I would think that pride often comes before a fall, MargotLedbetter
Not that I wish your DH ill of course! He just has good genes and should realise we're all different.

I've put weight on too because of knee problems combined with a medication and it doesn't help if you can't walk or exercise because of joint problems - Catch 22.

Perhaps a change of diet, not necessarily eating less, might shift a few pounds? I keep telling myself to do that but if you are feeling fed up it's not always easy.

Hetty58 Tue 11-Jul-23 22:52:01

Conflicting statements:

The OP said that she's a size 16/18 with thinning hair, varicose veins and swollen feet - oh dear!

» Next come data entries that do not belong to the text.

(* ===== verification/System.v ===== *)
(** * System: the listener thread and the game thread of [src/Game.py]

    [main] starts [iottalk_listener] in a daemon thread (lines 414-416)
    and runs the menu and the frames in the main thread.  The only shared
    state is the global [current_tilt].  [sys_step] interleaves the two
    threads at the granularity of Python statements: the listener takes a
    pass ([TiltController.listener_writes]) and performs its assignments
    to [current_tilt] one at a time; a step of the game thread may run
    between any two of them and reads whatever value is stored.  The game
    thread is a parameter: a relation [frame_step] on its own state, so
    the invariants on [current_tilt] hold for every game thread.  Here it
    is the player alone ([ship_frame]); [Main] instantiates it with the
    whole of [main()]. *)

From Stdlib Require Import QArith Qabs Lqa Psatz ZArith Lia List Bool.
From S2P Require Import Prelude PyValue Normalize TiltController Motion.
Import ListNotations.

(** The shared global, the assignments of the current listener pass that
    are still to run, and the state of the game thread. *)
Record sys (G : Type) : Type := {
  tilt : Q;
  pending : list Q;
  game : G
}.
Arguments tilt {G} s.
Arguments pending {G} s.
Arguments game {G} s.

Section Threads.
Context {G : Type}.
Variable p : tilt_params.
(** What one iteration of the game thread may do to its state, given the
    value of [current_tilt] it reads. *)
Variable frame_step : Q -> G -> G -> Prop.
(** The game thread's state when the listener thread starts. *)
Variable g0 : G.

(** Process start: [current_tilt = 0.0] (line 20), no pass under way. *)
Definition sys_init : sys G := {| tilt := 0; pending := []; game := g0 |}.

Inductive sys_step : sys G -> sys G -> Prop :=
| step_pull (s : sys G) (r : pull_result) :
    pending s = [] ->
    sys_step s {| tilt := tilt s; pending := fst (listener_writes p r); game := game s |}
| step_write (s : sys G) (w : Q) (ws : list Q) :
    pending s = w :: ws ->
    sys_step s {| tilt := w; pending := ws; game := game s |}
| step_frame (s : sys G) (g' : G) :
    frame_step (tilt s) (game s) g' ->
    sys_step s {| tilt := tilt s; pending := pending s; game := g' |}.

Inductive reachable : sys G -> Prop :=
| reach_init : reachable sys_init
| reach_step (s s' : sys G) : reachable s -> sys_step s s' -> reachable s'.

(** An invariant of the system is a property of the initial state that
    every step preserves. *)
Lemma reachable_ind_inv (I : sys G -> Prop) :
  I sys_init -> (forall s s', I s -> sys_step s s' -> I s') -> forall s, reachable s -> I s.
Proof. intros H0 Hs s R. induction R; eauto. Qed.

(** An invariant of the game thread alone: what every frame preserves,
    whatever it reads. *)
Lemma reachable_game_inv (I : G -> Prop) :
  I g0 -> (forall t g g', I g -> frame_step t g g' -> I g') ->
  forall s, reachable s -> I (game s).
Proof.
  intros H0 Hf. apply reachable_ind_inv; [exact H0|].
  intros s s' H Hs. inversion Hs; subst; simpl; eauto.
Qed.

End Threads.

(** The player thread of the first model: a frame is [Player.update]. *)
Definition ship_frame (rot_size : Z -> Z * Z) (t : Q) (pl pl' : player) : Prop :=
  pl' = player_update rot_size t pl.

(** ** Invariants under every interleaving *)

Section Invariants.
Context {G : Type}.
Variable p : tilt_params.
Variable frame_step : Q -> G -> G -> Prop.
Variable g0 : G.

Lemma last_cons_default {A : Type} (w : A) (ws : list A) (d : A) : last (w :: ws) d = last ws w.
Proof.
  revert w d. induction ws as [|y ys IH]; intros w d; [reflexivity|].
  change (last (y :: ys) d = last (y :: ys) w). now rewrite !IH.
Qed.

(** The value [current_tilt] will hold once the pass under way is over. *)
Definition settled (s : sys G) : Q := last (pending s) (tilt s).

Lemma settled_range (s : sys G) :
  reachable p frame_step g0 s -> -10 <= settled s <= 10.
Proof.
  revert s. apply (reachable_ind_inv p frame_step g0 (fun s => -10 <= settled s <= 10));
    [unfold settled; simpl; lra|].
  intros s0 s1 H Hs. unfold settled in *. inversion Hs as [? r Hp | ? w ws Hp |]; subst; simpl.
  - rewrite Hp in H. simpl in H. exact (listener_step_range p (tilt s0) r H).
  - rewrite Hp, last_cons_default in H. exact H.
  - exact H.
Qed.

(** C4: between two listener passes, which is when no assignment of a
    pass is pending, [current_tilt] is in [[-10, 10]] whatever the
    interleaving. *)
Theorem tilt_range_between_passes (s : sys G) :
  reachable p frame_step g0 s -> pending s = [] -> -10 <= tilt s <= 10.
Proof. intros R Hp. pose proof (settled_range s R) as H. unfold settled in H. now rewrite Hp in H. Qed.

Hypothesis dead_zone_nonneg : 0 <= dead_zone p.
Hypothesis scale_pos : 0 < scale_factor p.
Hypothesis gap_fits : dead_zone p * scale_factor p <= 10.

Lemma listener_writes_gap (r : pull_result) : Forall (zero_or_large p) (fst (listener_writes p r)).
Proof.
  destruct r as [| |data]; simpl; [constructor | constructor |].
  destruct Listener.iottalk_gamma as [[g|]|]; simpl.
  - apply gamma_writes_gap; assumption.
  - constructor; [left; reflexivity | constructor].
  - constructor.
Qed.

(** C25: every value a frame can read in [current_tilt], the unclamped
    intermediate one included, is [0] or at least
    [dead_zone * scale_factor] in magnitude; with [Game.py]'s constants
    that is [1.001], so the frames' own dead band of [0.3] never decides
    anything. *)
Theorem tilt_zero_or_large (s : sys G) :
  reachable p frame_step g0 s -> zero_or_large p (tilt s).
Proof.
  intros R. enough (Forall (zero_or_large p) (tilt s :: pending s)) as H by (inversion H; auto).
  revert s R. apply (reachable_ind_inv p frame_step g0 (fun s => Forall (zero_or_large p) (tilt s :: pending s))).
  - constructor; [left; reflexivity | constructor].
  - intros s0 s1 H Hs. inversion H as [|? ? Ht Hp']; subst.
    inversion Hs as [? r Hp | ? w ws Hp |]; subst; simpl.
    + constructor; [exact Ht | apply listener_writes_gap].
    + rewrite Hp in Hp'. exact Hp'.
    + constructor; assumption.
Qed.
End Invariants.

Section Ship.
Variable p : tilt_params.
Variable rot_size : Z -> Z * Z.
(** The rotated ship image is at least as wide as the ship and narrower
    than the screen. *)
Hypothesis rot_width : forall b, (50 <= fst (rot_size b) < WIDTH)%Z.

Definition ship_ok (pl : player) : Prop :=
  (0 <= rect_x pl <= WIDTH - 50)%Z /\ (50 <= rect_w pl < WIDTH)%Z /\ (-25 <= bank_angle pl <= 25)%Z.

Lemma player_update_ok (t : Q) (pl : player) : ship_ok pl -> ship_ok (player_update rot_size t pl).
Proof.
  intros [Hx [Hw Hb]].
  destruct (player_update_fields rot_size t pl) as [Eb Ex].
  pose proof (clamp_axis_inside (fst (steer t pl)) (rect_w pl) WIDTH ltac:(lia)) as Hc.
  pose proof (rot_width (snd (steer t pl))) as Hr.
  pose proof (steer_bank_bounds t pl Hb).
  unfold ship_ok. rewrite Ex, Eb, player_update_size. lia.
Qed.

Lemma player_init_ok : ship_ok player_init.
Proof. unfold ship_ok; vm_compute; repeat split; first [discriminate | reflexivity]. Qed.

(** C6: under every interleaving of the two threads the ship's left edge
    stays within [[0, WIDTH - 50]], its width is the rotated image's and
    its bank angle within [[-25, 25]]. *)
Theorem ship_invariant (s : sys player) :
  reachable p (ship_frame rot_size) player_init s -> ship_ok (game s).
Proof.
  apply reachable_game_inv; [exact player_init_ok|].
  intros t pl pl' H ->. apply player_update_ok, H.
Qed.
End Ship.

(** C5: the two-step assignment of lines 89-91 is observable: a frame can
    run while [current_tilt] holds the unclamped [offset * scale_factor],
    here [77.6776] for the reading [100] with [Game.py]'s constants. *)
Theorem unclamped_read_reachable (rot_size : Z -> Z * Z) :
  exists s, reachable game_params (ship_frame rot_size) player_init s /\ 10 < tilt s /\
    reachable game_params (ship_frame rot_size) player_init
      {| tilt := tilt s; pending := pending s; game := player_update rot_size (tilt s) (game s) |}.
Proof.
  set (r := PullData (PList [PList [PFloat 0; PFloat 0; PFloat 100]])).
  set (w := (100 - baseline game_params) * scale_factor game_params).
  set (R := reachable game_params (ship_frame rot_size) player_init).
  assert (E : fst (listener_writes game_params r) = [w; clamp (-10) 10 w]) by (vm_compute; reflexivity).
  assert (R1 : R {| tilt := 0; pending := fst (listener_writes game_params r); game := player_init |})
    by (apply (reach_step game_params (ship_frame rot_size) player_init (sys_init player_init));
        [constructor | exact (step_pull game_params (ship_frame rot_size) (sys_init player_init) r eq_refl)]).
  assert (R2 : R {| tilt := w; pending := [clamp (-10) 10 w]; game := player_init |}).
  { eapply reach_step; [exact R1 | apply step_write; simpl; exact E]. }
  exists {| tilt := w; pending := [clamp (-10) 10 w]; game := player_init |}. simpl.
  split; [exact R2|]. split; [vm_compute; reflexivity|].
  eapply reach_step; [exact R2 | apply step_frame; reflexivity].
Qed.

(** ** Witnesses *)

Lemma tilt_range_between_passes_witness :
  -10 <= tilt (sys_init player_init) <= 10.
Proof.
  apply (tilt_range_between_passes game_params (ship_frame (fun _ => (50, 60)%Z)) player_init
           (sys_init player_init));
    [constructor | reflexivity].
Defined.

Lemma tilt_zero_or_large_witness : zero_or_large game_params (tilt (sys_init player_init)).
Proof.
  refine (tilt_zero_or_large game_params (ship_frame (fun _ => (50, 60)%Z)) player_init _ _ _
            (sys_init player_init) _); [cbn; lra | cbn; lra | cbn; lra | constructor].
Defined.

Lemma ship_invariant_witness : ship_ok (game (sys_init player_init)).
Proof.
  apply (ship_invariant game_params (fun _ => (50, 60)%Z)); [|constructor].
  intros b. vm_compute. split; [discriminate | reflexivity].
Defined.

Later, she says 'people who are fundamentally well, as I am.'

Which is it? - Maybe it's denial? OH isn't supposed to mention these things?

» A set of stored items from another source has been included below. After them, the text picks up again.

(* ===== verification/Main.v ===== *)
(** * Main: [main()] of [src/Game.py] with its listener thread

    [main] (lines 406-516) starts the listener thread, runs [main_menu]
    (lines 331-403) until its event loop sees [QUIT] or the space key,
    then sets the game up and runs the frames of [GameLoop] until
    [running] is false, and shows the final score.  The game thread is
    one state machine ([main_state], [main_frame]): each of its steps
    reads [current_tilt] once.  It is an instance of [System]'s two-thread
    model, so every interleaving with the listener's assignments is
    covered, and the invariants of [System] on [current_tilt] hold for it
    unchanged. *)

From Stdlib Require Import QArith Qabs Lqa ZArith Lia List Bool String.
From S2P Require Import Prelude PyValue PyFormat TiltController Motion System Sprites GameLoop Hud.
Import ListNotations.

(** ** The menu *)

(** The pygame events the loops look at. *)
Inductive event : Type :=
| EvQuit
| EvKeyDown (key : Z)
| EvOther.

Definition K_SPACE : Z := 32.

(** [for event in pygame.event.get()] of the menu (lines 396-400): the
    first [QUIT] returns [False], the first space key-down [True]. *)
Fixpoint menu_choice (evs : list event) : option bool :=
  match evs with
  | [] => None
  | EvQuit :: _ => Some false
  | EvKeyDown k :: evs' => if (k =? K_SPACE)%Z then Some true else menu_choice evs'
  | EvOther :: evs' => menu_choice evs'
  end.

(** The menu's state: its forty stars and the preview plane. *)
Record menu : Type := { m_stars : list star; m_preview_x : Q }.

(** Lines 334-338: [preview_x = WIDTH // 2]. *)
Definition menu_init (stars : list star) : menu :=
  {| m_stars := stars; m_preview_x := inject_Z (WIDTH / 2) |}.

(** One pass of the menu's [while True] (lines 340-403): the stars, the
    preview, then the events. *)
Definition menu_frame (current_tilt : Q) (star_xs : list Z) (evs : list event) (m : menu)
    : menu * option bool :=
  ({| m_stars := stars_update star_xs (m_stars m);
      m_preview_x := preview_step current_tilt (m_preview_x m) |}, menu_choice evs).

(** ** The game thread of [main] *)

Inductive main_state : Type :=
| InMenu (m : menu)
| InGame (w : world)
| GameOver (score : Z)
| Quit.

Section MainThread.
Variable rot_size : Z -> Z * Z.

(** One step of the game thread reading [current_tilt = t]: a menu pass
    that goes on, quits (lines 421-423) or launches the game with its
    fifty stars and six [Enemy()] draws (lines 425-445); a frame of the
    game while [running]; the game-over screen once it is not
    (lines 509-516). *)
Inductive main_frame (t : Q) : main_state -> main_state -> Prop :=
| mf_menu (m : menu) (xs : list Z) (evs : list event) :
    menu_choice evs = None -> main_frame t (InMenu m) (InMenu (fst (menu_frame t xs evs m)))
| mf_quit (m : menu) (evs : list event) :
    menu_choice evs = Some false -> main_frame t (InMenu m) Quit
| mf_launch (m : menu) (evs : list event) (stars : list star) (enemies : list (Z * bool * reset_draw)) :
    menu_choice evs = Some true -> List.length enemies = 6%nat ->
    main_frame t (InMenu m) (InGame (game_setup stars enemies))
| mf_game (w : world) (fi : frame_input) :
    w_running w = true -> fi_tilt fi = t -> main_frame t (InGame w) (InGame (frame rot_size fi w))
| mf_over (w : world) :
    w_running w = false -> main_frame t (InGame w) (GameOver (w_score w)).
End MainThread.

(** The event that decides the menu, if any: [QUIT] quits, the space key
    launches. *)
Definition decisive (e : event) : option bool :=
  match e with
  | EvQuit => Some false
  | EvKeyDown k => if (k =? K_SPACE)%Z then Some true else None
  | EvOther => None
  end.

(** What the game thread keeps true: the preview plane within
    [[30, WIDTH - 30]], the game's invariant ([GameLoop.world_ok]), and a
    final score that is a non-negative multiple of 100. *)
Definition main_ok (g : main_state) : Prop :=
  match g with
  | InMenu m => 30 <= m_preview_x m <= inject_Z WIDTH - 30
  | InGame w => world_ok w
  | GameOver sc => (0 <= sc)%Z /\ (sc mod 100 = 0)%Z
  | Quit => True
  end.

(** ** The menu decides on its first decisive event *)

(** C19: the menu's event loop returns on the first event that decides:
    it quits exactly when a [QUIT] comes before every space key-down, and
    launches exactly when a space key-down comes first; other events and
    keys are skipped. *)
Theorem menu_choice_first (evs : list event) (b : bool) :
  menu_choice evs = Some b <->
  exists pre e post, evs = pre ++ e :: post /\ Forall (fun x => decisive x = None) pre /\
    decisive e = Some b.
Proof.
  split.
  - induction evs as [|e evs IH]; [discriminate|]. intros H.
    destruct (decisive e) as [b'|] eqn:Ed.
    + exists [], e, evs. split; [reflexivity|]. split; [constructor|].
      destruct e as [|k|]; cbn in *; try discriminate; [congruence|].
      destruct (k =? K_SPACE)%Z; congruence.
    + destruct IH as (pre & e' & post & -> & Hpre & He').
      { destruct e as [|k|]; cbn in *; try discriminate; [|exact H].
        destruct (k =? K_SPACE)%Z; [discriminate | exact H]. }
      exists (e :: pre), e', post. split; [reflexivity|]. split; [constructor; assumption | exact He'].
  - intros (pre & e & post & -> & Hpre & He). induction Hpre as [|x pre Hx Hpre IH]; cbn [app].
    + destruct e as [|k|]; cbn in *; [exact He | | discriminate].
      destruct (k =? K_SPACE)%Z; [exact He | discriminate].
    + destruct x as [|k|]; cbn in Hx |- *; [discriminate | | exact IH].
      destruct (k =? K_SPACE)%Z; [discriminate | exact IH].
Qed.

(** ** Every interleaving of [main] with the listener *)

Section MainInvariants.
Variable p : tilt_params.
Variable rot_size : Z -> Z * Z.
Variable stars0 : list star.

Lemma main_frame_ok (t : Q) (g g' : main_state) :
  main_ok g -> main_frame rot_size t g g' -> main_ok g'.
Proof.
  intros Hg H. destruct H as [m xs evs _ | | m evs stars enemies _ Hlen | w fi _ _ | w _];
    cbn [main_ok fst menu_frame m_preview_x] in *.
  - apply preview_step_bounds.
  - exact I.
  - apply game_setup_ok. exact Hlen.
  - apply frame_ok. exact Hg.
  - destruct Hg as (_ & _ & ? & ?). split; assumption.
Qed.

(** C7: under every interleaving of the listener's assignments with the
    steps of [main] (menu passes, the launch, the frames, the game-over
    screen), the preview plane stays within [[30, WIDTH - 30]], the game
    keeps six well-formed mobs and a non-negative score made of hundreds,
    and the final score shown is such a score. *)
Theorem main_invariant (s : sys main_state) :
  reachable p (main_frame rot_size) (InMenu (menu_init stars0)) s -> main_ok (game s).
Proof.
  apply reachable_game_inv; [|exact main_frame_ok].
  cbn. change (inject_Z WIDTH) with 800. change (inject_Z (WIDTH / 2)) with 400. lra.
Qed.
End MainInvariants.

(** Witnesses. *)

Lemma main_invariant_witness : main_ok (game (sys_init (InMenu (menu_init [])))).
Proof.
  apply (main_invariant game_params (fun _ => (50, 60)%Z) []). constructor.
Defined.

Callistemon21 Tue 11-Jul-23 22:56:48

OH isn't supposed to mention these things?
No, he's not.

Norah Tue 11-Jul-23 23:07:32


^OH isn't supposed to mention these things?^
No, he's not.

Well, we're all different.

I want my husband to note if my feet swell and suggest I may need medical attention. Seems to be caring about a possible problem.

FarNorth Tue 11-Jul-23 23:17:53

Margot as you've already spoken to your doctor and seen various other professionals, can you explain to your DH as you have to us - that you are as well as you can be and that you'd appreciate fewer comments from him?

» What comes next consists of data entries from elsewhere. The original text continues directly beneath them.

(** * KiCAD-MCP-Server: the board command facade and the board-load diagnostic

    Two source files are embedded here:

    - [python/commands/board/__init__.py]: class [BoardCommands], a facade
      that keeps one board reference and copies it into four sub-handler
      objects, and ten methods that delegate to them (module [Facade]);
    - [diagnose_board_load.py]: a linear script of guarded probes of the
      [pcbnew] toolkit (module [Diagnose], and module [DiagnoseIO] for
      the same script on streams that can fail).

    Definitions come first, the properties after them. *)

From Stdlib Require Import ZArith Ascii.
From stdpp Require Import base option list strings pretty gmap.

(** [o is None] *)
Definition is_None {A} (o : option A) : bool :=
  match o with
  | None => true
  | Some _ => false
  end.

(** [str(b)] for a Python bool, as an f-string prints it. *)
Definition str_bool (b : bool) : string :=
  if b then "True" else "False".

(* ===================================================================== *)
(** * Part I: [python/commands/board/__init__.py]                          *)
(* ===================================================================== *)

Module Facade.

(** Values that travel inside a [Dict[str, Any]]. The facade never looks
    into them. *)
Inductive Value :=
| VNone
| VBool (b : bool)
| VInt (z : Z)
| VStr (s : string).

(** [Dict[str, Any]]: the parameter mapping and the result mapping. *)
Abbreviation Dict := (gmap string Value).

(** The four attributes of the facade that hold a sub-handler:
    [size_commands], [layer_commands], [outline_commands],
    [view_commands]. *)
Inductive Category := CSize | CLayer | COutline | CView.

#[global] Instance Category_eq_dec : EqDecision Category.
Proof. solve_decision. Defined.

(** Modelled from the spec: the error "UnknownOperation" of §4.1 and §7.
    [__init__.py] defines no exception of its own; every other exception
    is a Python exception raised below the facade, kept as its class name
    and message. *)
Inductive Exn :=
| UnknownOperation
| PyExn (cls msg : string).

(** A call either returns a value or raises. *)
Inductive Outcome (A : Type) :=
| Return (a : A)
| Raise (e : Exn).
Arguments Return {A} a.
Arguments Raise {A} e.

Inductive Level := DEBUG | INFO.

(** What an execution leaves behind besides the objects: the calls made
    on sub-handlers and the records handed to the logger
    ['kicad_interface'], in program order. *)
Inductive Event :=
| Call (c : Category) (name : string) (params : Dict)
| Log (lvl : Level) (msg : string).

Section Objects.

(** [Handle]: references to [pcbnew.BOARD] objects ([None] is [None]);
    [World]: the state of the toolkit behind the handles;
    [Attrs]: whatever a sub-handler object stores besides its board. *)
Context {Handle World Attrs : Type}.

(** Modelled from the spec: the classes BoardSizeCommands,
    BoardLayerCommands, BoardOutlineCommands and BoardViewCommands
    (size.py, layers.py, outline.py, view.py) are imported by
    [__init__.py] and are not among the files embedded here. §3 gives a
    sub-handler "a copy of the DocumentHandle reference"; the facade
    writes it as the plain attribute [board]. *)
Record SubHandler := {
  board : option Handle;
  attrs : Attrs
}.

(** A method of a sub-handler class, called as [handler.name(params)]:
    it sees its object, the parameters and the toolkit; it returns or
    raises, and leaves its object and the toolkit as it pleases. *)
Definition Method : Type :=
  SubHandler → Dict → World → Outcome Dict * SubHandler * World.

(** The code of the four missing classes, taken as a parameter. The
    facade asks a class only for methods it defines. *)
Record SubHandlerCode := {
  (** what [__init__] of class [c] stores besides the board *)
  sub_init : Category → option Handle → Attrs;
  (** the method of class [c] with the given name *)
  sub_method : Category → string → Method
}.

(** Modelled from the spec: the constructors of the four missing classes.
    §4.1: each sub-handler is "initialized with initialHandle", "no error
    conditions". *)
Definition new_handler (code : SubHandlerCode) (c : Category)
    (b : option Handle) : SubHandler :=
  {| board := b; attrs := sub_init code c b |}.

(** An object of class [BoardCommands]. *)
Record BoardCommands := {
  _board : option Handle;
  size_commands : SubHandler;
  layer_commands : SubHandler;
  outline_commands : SubHandler;
  view_commands : SubHandler
}.

(** [self.<c>] *)
Definition get_sub (c : Category) (s : BoardCommands) : SubHandler :=
  match c with
  | CSize => size_commands s
  | CLayer => layer_commands s
  | COutline => outline_commands s
  | CView => view_commands s
  end.

(** The object [self] after the sub-handler in slot [c] has become [h]. *)
Definition set_sub (c : Category) (h : SubHandler) (s : BoardCommands)
    : BoardCommands :=
  match c with
  | CSize =>
      {| _board := _board s; size_commands := h;
         layer_commands := layer_commands s;
         outline_commands := outline_commands s;
         view_commands := view_commands s |}
  | CLayer =>
      {| _board := _board s; size_commands := size_commands s;
         layer_commands := h;
         outline_commands := outline_commands s;
         view_commands := view_commands s |}
  | COutline =>
      {| _board := _board s; size_commands := size_commands s;
         layer_commands := layer_commands s;
         outline_commands := h;
         view_commands := view_commands s |}
  | CView =>
      {| _board := _board s; size_commands := size_commands s;
         layer_commands := layer_commands s;
         outline_commands := outline_commands s;
         view_commands := h |}
  end.

(** The state a method of the facade runs in. *)
Record State := {
  self : BoardCommands;
  world : World;
  trace : list Event
}.

(** Methods of the facade: state passing, with exceptions. A raised
    exception keeps the state reached so far. *)
Definition M (A : Type) : Type := State → Outcome A * State.

#[global] Instance M_ret : MRet M := λ A a st, (Return a, st).

#[global] Instance M_bind : MBind M := λ A B k m st,
  match m st with
  | (Return a, st') => k a st'
  | (Raise e, st') => (Raise e, st')
  end.

Definition raise {A} (e : Exn) : M A := λ st, (Raise e, st).

Definition emit (ev : Event) : M unit := λ st,
  (Return (),
   {| self := self st; world := world st; trace := trace st ++ [ev] |}).

(** [logger.debug(msg)] and [logger.info(msg)] *)
Definition logger_debug (msg : string) : M unit := emit (Log DEBUG msg).
Definition logger_info (msg : string) : M unit := emit (Log INFO msg).

Variable code : SubHandlerCode.

(** [BoardCommands.__init__(self, board=None)] *)
Definition __init__ (board : option Handle) : BoardCommands :=
  {| _board := board;
     size_commands := new_handler code CSize board;
     layer_commands := new_handler code CLayer board;
     outline_commands := new_handler code COutline board;
     view_commands := new_handler code CView board |}.

(** The property [board], getter: [return self._board] *)
Definition board_getter : M (option Handle) := λ st,
  (Return (_board (self st)), st).

(** [self._board = value] *)
Definition assign_board (value : option Handle) : M unit := λ st,
  (Return (),
   {| self :=
        {| _board := value;
           size_commands := size_commands (self st);
           layer_commands := layer_commands (self st);
           outline_commands := outline_commands (self st);
           view_commands := view_commands (self st) |};
      world := world st; trace := trace st |}).

(** [self.<c>.board = value] *)
Definition assign_sub_board (c : Category) (value : option Handle)
    : M unit := λ st,
  (Return (),
   {| self :=
        set_sub c {| board := value; attrs := attrs (get_sub c (self st)) |}
          (self st);
      world := world st; trace := trace st |}).

(** The property [board], setter. *)
Definition board_setter (value : option Handle) : M unit :=
  assign_board value ;;
  assign_sub_board CSize value ;;
  assign_sub_board CLayer value ;;
  assign_sub_board COutline value ;;
  assign_sub_board CView value ;;
  logger_debug
    ("BoardCommands: board reference updated and propagated to all sub-commands. board is None: "
     +:+ str_bool (is_None value)).

(** [self.<c>.<name>(params)]: the method [name] of the class of the
    sub-handler in slot [c] runs on that object; what it does to its
    object and to the toolkit stays, whether it returns or raises. *)
Definition call_sub (c : Category) (name : string) (params : Dict)
    : M Dict := λ st,
  let '(o, h', w') :=
    sub_method code c name (get_sub c (self st)) params (world st) in
  (o, {| self := set_sub c h' (self st); world := w';
         trace := trace st ++ [Call c name params] |}).

(** Delegate board size commands *)
Definition set_board_size (params : Dict) : M Dict :=
  call_sub CSize "set_board_size" params.

(** Delegate layer commands *)
Definition add_layer (params : Dict) : M Dict :=
  call_sub CLayer "add_layer" params.

Definition set_active_layer (params : Dict) : M Dict :=
  call_sub CLayer "set_active_layer" params.

Definition get_layer_list (params : Dict) : M Dict :=
  call_sub CLayer "get_layer_list" params.

(** Delegate board outline commands *)
Definition add_board_outline (params : Dict) : M Dict :=
  call_sub COutline "add_board_outline" params.

Definition add_mounting_hole (params : Dict) : M Dict :=
  call_sub COutline "add_mounting_hole" params.

Definition add_text (params : Dict) : M Dict :=
  call_sub COutline "add_text" params.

Callistemon21 Tue 11-Jul-23 23:23:46



OH isn't supposed to mention these things?
No, he's not.

Well, we're all different.

I want my husband to note if my feet swell and suggest I may need medical attention. Seems to be caring about a possible problem.

My DH is certainly caring but he wouldn't be comparing them to his own perfect feet and ankles (which are indeed better than mine due to his inherited genes).

MargotLedbetter Tue 11-Jul-23 23:36:47


Conflicting statements:

The OP said that she's a size 16/18 with thinning hair, varicose veins and swollen feet - oh dear!

Later, she says 'people who are fundamentally well, as I am.'

Which is it? - Maybe it's denial? OH isn't supposed to mention these things?

You're an unpleasant piece of work, aren't you, Hetty?

I have a couple of varicose veins. Many women have them. They are not an illness. Lots of younger women get varicose veins during pregnancy. Later in life they are a sign of ageing. Some people suffer from them, some lucky people don't. Plenty of men get them.

My hair is thinning as my mother's and her sisters' did and I have been told by the expert I consulted that there's nothing to be done, it's genetic. I'm not bald: I used to have a fine head of thick wavy hair and it's become very fine and less abundant. A lot of women experience their hair getting thin and fine post menopause. It's not a marker of illness, it's a mark of ageing.

My feet swelled on an exceptionally hot day. It's normal, it's not an indication of illness.

My BP, blood sugars, heart, cholesterol and all the other seriously important measures are good. I'm apparently quite unusual in getting to my age without being on regular medication. Go figure Hetty.